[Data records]
====================

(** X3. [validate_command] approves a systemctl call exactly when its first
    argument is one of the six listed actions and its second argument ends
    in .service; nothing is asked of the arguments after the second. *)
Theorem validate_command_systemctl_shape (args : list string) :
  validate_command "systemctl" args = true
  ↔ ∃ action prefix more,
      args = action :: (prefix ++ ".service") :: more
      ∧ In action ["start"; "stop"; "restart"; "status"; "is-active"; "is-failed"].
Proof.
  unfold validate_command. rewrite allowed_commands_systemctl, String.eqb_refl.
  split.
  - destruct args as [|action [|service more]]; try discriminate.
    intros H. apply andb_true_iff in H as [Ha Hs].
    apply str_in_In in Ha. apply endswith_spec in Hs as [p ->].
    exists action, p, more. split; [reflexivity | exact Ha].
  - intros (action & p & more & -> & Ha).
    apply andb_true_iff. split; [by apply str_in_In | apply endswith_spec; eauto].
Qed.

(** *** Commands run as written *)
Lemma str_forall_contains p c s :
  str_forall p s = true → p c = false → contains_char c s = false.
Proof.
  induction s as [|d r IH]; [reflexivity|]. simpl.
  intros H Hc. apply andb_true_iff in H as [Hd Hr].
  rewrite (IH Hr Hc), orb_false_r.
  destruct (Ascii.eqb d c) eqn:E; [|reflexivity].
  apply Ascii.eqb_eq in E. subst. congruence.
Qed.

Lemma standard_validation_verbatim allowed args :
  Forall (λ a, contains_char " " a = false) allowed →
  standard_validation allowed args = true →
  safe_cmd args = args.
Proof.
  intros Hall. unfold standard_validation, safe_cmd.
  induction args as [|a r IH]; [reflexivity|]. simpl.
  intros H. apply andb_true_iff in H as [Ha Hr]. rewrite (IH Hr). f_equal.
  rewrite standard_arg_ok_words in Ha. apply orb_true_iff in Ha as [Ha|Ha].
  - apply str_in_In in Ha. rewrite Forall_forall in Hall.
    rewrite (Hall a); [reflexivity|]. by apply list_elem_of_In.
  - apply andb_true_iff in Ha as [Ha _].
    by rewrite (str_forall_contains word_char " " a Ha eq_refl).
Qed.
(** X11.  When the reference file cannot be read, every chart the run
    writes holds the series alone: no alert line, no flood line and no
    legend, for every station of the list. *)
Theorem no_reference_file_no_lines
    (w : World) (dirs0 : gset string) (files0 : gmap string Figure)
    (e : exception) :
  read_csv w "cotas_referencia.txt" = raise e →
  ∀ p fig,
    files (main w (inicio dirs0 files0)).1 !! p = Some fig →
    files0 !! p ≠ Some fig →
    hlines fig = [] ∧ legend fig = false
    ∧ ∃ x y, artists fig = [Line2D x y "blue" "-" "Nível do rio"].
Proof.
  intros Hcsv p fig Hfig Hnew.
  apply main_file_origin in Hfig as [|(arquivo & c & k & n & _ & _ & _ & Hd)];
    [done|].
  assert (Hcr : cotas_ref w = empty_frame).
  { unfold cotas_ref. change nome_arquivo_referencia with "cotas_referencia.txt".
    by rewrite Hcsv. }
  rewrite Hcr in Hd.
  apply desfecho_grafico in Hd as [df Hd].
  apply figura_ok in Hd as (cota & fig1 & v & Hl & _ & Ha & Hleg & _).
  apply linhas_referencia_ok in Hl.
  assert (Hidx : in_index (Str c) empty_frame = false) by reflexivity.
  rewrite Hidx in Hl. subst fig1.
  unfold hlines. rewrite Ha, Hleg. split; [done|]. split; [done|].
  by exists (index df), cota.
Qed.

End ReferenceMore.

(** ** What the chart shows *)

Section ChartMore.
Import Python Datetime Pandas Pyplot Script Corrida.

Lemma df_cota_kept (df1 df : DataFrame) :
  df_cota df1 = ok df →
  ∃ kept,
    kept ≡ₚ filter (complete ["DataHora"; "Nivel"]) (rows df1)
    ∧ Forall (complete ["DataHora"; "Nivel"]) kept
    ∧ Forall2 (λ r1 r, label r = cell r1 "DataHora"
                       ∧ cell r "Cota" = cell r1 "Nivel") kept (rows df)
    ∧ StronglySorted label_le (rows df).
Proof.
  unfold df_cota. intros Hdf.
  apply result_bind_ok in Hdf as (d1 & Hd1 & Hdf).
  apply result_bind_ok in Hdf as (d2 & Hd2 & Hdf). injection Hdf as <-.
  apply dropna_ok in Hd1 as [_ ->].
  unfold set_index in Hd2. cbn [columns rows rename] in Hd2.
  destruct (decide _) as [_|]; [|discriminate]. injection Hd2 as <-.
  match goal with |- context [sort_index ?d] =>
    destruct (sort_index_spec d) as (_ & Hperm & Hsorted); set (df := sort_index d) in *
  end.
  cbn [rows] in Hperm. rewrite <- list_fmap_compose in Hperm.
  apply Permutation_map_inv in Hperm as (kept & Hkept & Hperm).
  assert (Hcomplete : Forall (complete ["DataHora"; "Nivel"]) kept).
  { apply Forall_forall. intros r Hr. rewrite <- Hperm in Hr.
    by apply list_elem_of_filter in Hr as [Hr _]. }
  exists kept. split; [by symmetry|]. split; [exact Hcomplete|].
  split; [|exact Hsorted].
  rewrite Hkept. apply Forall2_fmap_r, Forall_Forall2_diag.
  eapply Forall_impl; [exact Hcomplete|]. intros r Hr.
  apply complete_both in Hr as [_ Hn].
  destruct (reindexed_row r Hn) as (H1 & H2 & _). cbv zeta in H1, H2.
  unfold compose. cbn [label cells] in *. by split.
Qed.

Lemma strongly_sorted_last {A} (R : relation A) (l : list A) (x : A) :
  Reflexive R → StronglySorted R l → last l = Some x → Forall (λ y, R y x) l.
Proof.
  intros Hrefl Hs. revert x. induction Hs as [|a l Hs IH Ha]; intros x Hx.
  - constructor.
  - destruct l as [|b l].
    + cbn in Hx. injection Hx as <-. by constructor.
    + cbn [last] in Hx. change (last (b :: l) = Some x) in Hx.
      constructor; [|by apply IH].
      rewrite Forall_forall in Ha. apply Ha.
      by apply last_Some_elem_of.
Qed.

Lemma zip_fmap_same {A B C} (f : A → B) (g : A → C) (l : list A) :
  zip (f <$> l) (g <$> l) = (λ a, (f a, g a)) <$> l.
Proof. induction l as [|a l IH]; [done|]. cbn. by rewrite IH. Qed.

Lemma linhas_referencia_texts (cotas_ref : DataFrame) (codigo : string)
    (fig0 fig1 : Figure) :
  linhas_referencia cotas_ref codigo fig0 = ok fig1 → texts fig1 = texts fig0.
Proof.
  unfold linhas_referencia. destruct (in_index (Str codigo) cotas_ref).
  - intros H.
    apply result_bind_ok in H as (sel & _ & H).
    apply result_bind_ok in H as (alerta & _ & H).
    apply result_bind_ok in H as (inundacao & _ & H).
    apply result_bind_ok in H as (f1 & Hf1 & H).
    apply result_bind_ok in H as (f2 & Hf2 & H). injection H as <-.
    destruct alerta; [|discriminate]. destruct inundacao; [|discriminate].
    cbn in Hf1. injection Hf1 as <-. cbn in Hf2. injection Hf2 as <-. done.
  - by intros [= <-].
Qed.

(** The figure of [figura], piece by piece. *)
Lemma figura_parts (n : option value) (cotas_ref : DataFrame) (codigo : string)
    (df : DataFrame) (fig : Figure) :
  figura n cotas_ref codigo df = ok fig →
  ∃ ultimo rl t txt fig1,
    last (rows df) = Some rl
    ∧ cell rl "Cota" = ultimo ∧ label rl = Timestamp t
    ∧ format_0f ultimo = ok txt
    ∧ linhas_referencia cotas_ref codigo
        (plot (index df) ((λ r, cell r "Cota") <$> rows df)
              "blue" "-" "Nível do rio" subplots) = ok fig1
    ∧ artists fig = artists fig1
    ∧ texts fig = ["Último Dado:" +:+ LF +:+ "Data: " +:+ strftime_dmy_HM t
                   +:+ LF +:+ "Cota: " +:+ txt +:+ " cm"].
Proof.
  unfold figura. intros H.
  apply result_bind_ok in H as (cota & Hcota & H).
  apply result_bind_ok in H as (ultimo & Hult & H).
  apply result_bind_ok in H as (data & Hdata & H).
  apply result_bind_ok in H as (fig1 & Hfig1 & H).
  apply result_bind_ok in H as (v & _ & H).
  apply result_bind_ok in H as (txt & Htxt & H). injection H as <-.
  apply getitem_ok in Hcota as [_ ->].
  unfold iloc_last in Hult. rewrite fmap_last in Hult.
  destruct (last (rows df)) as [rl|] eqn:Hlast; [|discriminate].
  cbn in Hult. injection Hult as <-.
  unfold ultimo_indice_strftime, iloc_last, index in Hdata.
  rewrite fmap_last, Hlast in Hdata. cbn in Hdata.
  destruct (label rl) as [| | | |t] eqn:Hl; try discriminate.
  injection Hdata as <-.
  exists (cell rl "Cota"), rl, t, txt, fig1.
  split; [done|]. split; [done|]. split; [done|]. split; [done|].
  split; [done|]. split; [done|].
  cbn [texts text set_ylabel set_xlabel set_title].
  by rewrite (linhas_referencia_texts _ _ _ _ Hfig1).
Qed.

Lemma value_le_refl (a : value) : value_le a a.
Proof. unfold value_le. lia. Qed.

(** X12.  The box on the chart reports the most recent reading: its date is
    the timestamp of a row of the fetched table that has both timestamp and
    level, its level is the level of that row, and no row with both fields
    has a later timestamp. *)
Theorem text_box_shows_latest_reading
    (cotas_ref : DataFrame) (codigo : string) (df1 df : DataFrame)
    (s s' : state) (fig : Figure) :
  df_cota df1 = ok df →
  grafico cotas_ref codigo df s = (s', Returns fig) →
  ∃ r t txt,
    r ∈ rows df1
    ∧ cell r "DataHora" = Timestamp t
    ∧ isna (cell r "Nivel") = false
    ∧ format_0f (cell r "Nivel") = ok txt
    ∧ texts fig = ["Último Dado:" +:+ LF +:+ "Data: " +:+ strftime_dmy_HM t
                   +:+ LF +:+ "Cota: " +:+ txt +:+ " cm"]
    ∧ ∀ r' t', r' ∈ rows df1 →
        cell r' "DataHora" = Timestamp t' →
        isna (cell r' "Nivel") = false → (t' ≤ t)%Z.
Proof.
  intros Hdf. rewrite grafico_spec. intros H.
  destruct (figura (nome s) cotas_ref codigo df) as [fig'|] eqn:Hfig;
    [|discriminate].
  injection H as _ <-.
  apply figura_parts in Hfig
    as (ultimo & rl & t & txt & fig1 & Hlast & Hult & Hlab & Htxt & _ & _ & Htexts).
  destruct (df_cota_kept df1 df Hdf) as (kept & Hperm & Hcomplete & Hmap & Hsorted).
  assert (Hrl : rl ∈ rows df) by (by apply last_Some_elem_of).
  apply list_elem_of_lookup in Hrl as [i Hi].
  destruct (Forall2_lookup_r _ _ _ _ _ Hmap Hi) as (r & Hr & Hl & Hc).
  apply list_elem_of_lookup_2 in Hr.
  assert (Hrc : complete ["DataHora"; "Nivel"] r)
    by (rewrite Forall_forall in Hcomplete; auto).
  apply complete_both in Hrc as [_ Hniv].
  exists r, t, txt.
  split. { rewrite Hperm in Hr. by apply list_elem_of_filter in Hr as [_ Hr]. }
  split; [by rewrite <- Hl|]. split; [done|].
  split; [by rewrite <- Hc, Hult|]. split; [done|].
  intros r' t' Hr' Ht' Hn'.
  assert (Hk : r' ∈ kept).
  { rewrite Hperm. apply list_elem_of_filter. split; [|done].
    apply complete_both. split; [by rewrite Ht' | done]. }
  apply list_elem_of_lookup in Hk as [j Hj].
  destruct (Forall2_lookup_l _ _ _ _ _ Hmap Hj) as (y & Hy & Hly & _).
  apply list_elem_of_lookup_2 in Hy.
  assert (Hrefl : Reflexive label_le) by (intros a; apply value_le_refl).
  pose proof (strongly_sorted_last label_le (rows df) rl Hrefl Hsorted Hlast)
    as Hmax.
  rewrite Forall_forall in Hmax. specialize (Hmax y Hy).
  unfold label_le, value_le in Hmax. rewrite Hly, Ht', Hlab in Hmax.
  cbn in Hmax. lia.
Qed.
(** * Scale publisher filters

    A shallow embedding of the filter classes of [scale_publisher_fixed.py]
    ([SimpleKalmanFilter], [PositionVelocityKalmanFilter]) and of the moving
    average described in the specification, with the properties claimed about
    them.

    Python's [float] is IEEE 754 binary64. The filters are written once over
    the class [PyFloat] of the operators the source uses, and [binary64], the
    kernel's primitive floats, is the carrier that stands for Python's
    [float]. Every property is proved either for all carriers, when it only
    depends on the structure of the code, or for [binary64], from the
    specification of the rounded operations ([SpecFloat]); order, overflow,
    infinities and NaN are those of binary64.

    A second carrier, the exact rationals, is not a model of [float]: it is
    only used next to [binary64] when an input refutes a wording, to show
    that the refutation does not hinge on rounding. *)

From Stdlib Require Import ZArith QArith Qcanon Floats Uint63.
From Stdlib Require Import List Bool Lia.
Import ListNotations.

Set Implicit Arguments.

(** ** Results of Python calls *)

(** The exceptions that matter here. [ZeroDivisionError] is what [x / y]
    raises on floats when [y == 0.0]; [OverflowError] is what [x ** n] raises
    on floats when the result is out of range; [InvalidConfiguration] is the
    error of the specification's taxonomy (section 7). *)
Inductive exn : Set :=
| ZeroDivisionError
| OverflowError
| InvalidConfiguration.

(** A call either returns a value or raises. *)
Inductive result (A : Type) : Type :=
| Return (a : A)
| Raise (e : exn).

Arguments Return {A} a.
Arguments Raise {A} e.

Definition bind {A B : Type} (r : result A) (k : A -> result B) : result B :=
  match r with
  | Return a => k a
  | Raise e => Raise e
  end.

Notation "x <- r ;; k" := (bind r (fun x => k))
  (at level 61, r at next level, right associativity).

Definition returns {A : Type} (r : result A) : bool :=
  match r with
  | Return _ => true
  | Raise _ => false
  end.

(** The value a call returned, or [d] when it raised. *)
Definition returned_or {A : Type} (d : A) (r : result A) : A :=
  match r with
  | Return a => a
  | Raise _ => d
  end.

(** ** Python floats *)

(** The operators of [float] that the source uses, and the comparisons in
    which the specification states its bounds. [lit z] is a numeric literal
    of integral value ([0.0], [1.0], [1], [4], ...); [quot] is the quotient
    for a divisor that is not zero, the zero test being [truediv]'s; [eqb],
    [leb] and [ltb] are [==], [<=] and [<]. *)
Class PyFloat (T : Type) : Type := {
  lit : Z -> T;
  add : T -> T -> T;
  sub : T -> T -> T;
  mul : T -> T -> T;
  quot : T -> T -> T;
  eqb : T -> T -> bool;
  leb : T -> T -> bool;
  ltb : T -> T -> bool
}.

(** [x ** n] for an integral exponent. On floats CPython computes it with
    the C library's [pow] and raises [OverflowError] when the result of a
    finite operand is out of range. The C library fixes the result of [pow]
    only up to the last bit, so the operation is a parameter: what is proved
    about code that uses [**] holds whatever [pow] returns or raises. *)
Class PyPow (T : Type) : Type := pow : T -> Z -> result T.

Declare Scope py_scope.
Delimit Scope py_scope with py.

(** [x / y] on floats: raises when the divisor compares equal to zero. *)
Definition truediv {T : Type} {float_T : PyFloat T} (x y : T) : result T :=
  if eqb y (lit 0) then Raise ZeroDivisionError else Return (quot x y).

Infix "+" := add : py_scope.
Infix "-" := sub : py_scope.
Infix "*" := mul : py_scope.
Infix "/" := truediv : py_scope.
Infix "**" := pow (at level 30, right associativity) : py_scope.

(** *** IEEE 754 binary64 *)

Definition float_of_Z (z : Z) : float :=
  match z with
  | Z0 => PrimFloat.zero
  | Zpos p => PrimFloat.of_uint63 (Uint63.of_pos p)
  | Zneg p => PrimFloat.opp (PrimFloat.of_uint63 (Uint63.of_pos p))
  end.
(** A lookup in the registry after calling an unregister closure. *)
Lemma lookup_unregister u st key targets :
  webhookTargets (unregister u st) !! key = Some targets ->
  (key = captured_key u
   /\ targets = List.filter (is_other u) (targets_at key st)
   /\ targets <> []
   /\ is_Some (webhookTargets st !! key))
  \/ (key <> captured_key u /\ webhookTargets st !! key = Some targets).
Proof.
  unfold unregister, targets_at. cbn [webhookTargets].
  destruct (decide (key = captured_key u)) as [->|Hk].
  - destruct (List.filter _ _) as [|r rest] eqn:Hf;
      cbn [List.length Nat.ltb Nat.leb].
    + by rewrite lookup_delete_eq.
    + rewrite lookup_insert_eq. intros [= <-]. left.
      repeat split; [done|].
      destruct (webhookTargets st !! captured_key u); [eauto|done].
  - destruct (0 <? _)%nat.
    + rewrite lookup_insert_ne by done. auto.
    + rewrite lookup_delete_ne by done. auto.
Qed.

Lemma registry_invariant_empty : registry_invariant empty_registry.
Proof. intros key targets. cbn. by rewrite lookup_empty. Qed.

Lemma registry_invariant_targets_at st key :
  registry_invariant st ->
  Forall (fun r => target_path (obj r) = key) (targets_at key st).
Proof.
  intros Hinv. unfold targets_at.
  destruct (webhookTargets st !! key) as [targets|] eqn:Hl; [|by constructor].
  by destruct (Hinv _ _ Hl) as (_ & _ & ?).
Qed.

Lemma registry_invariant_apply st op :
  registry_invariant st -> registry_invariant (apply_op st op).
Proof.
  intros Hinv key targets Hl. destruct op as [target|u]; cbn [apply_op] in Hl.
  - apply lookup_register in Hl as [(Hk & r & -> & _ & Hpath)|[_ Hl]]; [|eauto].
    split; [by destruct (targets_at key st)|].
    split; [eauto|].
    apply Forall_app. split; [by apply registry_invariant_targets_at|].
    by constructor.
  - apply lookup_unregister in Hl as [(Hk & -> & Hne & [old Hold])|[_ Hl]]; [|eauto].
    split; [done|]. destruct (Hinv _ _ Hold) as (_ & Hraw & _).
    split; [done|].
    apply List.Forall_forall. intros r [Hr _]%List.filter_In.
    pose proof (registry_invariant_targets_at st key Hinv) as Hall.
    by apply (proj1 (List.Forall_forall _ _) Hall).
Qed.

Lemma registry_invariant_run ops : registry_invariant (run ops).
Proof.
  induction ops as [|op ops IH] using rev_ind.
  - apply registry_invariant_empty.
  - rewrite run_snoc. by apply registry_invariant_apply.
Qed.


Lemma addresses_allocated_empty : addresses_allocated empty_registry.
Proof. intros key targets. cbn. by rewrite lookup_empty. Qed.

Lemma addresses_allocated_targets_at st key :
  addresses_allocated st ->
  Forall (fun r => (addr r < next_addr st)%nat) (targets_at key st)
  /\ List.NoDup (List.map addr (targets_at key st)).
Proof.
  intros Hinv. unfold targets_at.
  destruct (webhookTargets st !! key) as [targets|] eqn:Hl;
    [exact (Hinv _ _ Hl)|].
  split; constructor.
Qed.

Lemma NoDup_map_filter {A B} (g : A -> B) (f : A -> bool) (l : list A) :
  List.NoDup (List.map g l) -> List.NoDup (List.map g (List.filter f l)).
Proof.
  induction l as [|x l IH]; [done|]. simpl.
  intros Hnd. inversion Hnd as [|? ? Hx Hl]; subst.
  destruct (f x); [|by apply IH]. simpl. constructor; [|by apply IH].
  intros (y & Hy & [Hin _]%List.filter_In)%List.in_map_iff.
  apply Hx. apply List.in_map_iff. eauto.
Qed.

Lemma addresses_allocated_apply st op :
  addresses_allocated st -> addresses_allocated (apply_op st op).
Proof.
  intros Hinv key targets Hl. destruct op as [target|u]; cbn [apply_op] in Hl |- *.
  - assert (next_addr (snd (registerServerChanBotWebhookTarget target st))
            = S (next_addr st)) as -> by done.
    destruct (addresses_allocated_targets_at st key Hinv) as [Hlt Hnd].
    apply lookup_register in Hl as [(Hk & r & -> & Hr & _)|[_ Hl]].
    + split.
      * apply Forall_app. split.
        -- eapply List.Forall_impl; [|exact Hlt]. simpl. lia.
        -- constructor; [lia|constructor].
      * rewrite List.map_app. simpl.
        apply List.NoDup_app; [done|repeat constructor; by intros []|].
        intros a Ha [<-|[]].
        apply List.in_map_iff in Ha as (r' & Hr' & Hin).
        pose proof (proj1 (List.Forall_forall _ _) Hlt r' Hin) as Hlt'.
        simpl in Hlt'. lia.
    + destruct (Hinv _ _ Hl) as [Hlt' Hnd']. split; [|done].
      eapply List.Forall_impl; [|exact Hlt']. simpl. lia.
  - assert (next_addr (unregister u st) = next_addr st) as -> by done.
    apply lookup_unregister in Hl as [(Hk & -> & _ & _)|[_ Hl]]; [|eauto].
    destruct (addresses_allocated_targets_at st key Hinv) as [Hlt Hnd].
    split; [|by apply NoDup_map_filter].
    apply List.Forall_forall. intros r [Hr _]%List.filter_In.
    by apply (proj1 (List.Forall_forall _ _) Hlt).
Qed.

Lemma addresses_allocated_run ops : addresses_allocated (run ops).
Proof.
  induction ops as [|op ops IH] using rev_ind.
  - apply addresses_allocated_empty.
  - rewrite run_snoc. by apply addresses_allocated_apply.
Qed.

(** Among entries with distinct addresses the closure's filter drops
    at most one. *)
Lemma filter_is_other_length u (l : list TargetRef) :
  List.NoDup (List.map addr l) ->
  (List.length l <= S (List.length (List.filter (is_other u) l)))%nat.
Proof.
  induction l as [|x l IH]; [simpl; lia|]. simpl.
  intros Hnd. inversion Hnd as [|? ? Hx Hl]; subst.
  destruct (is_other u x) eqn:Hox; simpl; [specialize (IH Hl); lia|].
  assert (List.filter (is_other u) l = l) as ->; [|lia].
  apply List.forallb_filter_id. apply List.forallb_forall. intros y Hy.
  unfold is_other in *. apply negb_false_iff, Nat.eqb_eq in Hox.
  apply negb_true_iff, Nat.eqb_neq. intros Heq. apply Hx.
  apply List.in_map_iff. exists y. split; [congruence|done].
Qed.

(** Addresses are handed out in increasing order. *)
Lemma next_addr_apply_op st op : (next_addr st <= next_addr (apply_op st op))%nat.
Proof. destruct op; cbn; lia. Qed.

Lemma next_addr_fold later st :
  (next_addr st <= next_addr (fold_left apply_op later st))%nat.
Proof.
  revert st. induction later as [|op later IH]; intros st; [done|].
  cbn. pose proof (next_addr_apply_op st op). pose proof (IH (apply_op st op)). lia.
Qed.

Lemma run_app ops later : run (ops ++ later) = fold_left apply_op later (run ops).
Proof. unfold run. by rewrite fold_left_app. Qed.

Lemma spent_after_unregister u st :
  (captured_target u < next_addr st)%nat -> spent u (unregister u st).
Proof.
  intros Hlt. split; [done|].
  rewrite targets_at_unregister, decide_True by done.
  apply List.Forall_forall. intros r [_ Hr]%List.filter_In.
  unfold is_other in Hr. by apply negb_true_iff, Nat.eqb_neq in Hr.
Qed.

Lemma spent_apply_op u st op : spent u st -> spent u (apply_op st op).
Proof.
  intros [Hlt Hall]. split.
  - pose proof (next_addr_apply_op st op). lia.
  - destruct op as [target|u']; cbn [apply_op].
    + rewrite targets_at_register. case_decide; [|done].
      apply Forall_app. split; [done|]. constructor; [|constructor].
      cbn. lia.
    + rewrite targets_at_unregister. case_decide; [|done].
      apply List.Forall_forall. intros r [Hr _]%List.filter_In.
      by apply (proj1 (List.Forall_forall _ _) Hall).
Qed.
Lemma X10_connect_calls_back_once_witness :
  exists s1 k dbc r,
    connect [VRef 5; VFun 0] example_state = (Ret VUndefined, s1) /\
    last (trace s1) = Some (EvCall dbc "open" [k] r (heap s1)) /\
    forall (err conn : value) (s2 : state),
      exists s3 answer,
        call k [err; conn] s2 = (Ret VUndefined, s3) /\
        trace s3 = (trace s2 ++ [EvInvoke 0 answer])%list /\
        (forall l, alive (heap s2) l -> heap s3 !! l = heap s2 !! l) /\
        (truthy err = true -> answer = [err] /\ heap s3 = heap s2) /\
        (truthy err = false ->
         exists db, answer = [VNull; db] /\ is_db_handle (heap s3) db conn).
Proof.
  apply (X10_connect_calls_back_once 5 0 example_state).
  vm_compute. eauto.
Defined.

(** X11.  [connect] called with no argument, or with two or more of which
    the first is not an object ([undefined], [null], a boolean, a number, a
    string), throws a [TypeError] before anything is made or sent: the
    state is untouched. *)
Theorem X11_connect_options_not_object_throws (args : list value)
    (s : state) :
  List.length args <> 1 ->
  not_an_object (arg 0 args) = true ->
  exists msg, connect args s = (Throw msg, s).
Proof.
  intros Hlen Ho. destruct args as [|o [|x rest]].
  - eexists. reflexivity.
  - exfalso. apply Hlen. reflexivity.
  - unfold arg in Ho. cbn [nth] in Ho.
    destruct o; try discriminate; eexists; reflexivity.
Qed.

====================

-- Work required --
Copy each line above where the string "holds" occurs.

-- Reply to the task --
    writes holds the series alone: no alert line, no flood line and no
    about code that uses [**] holds whatever [pow] returns or raises. *)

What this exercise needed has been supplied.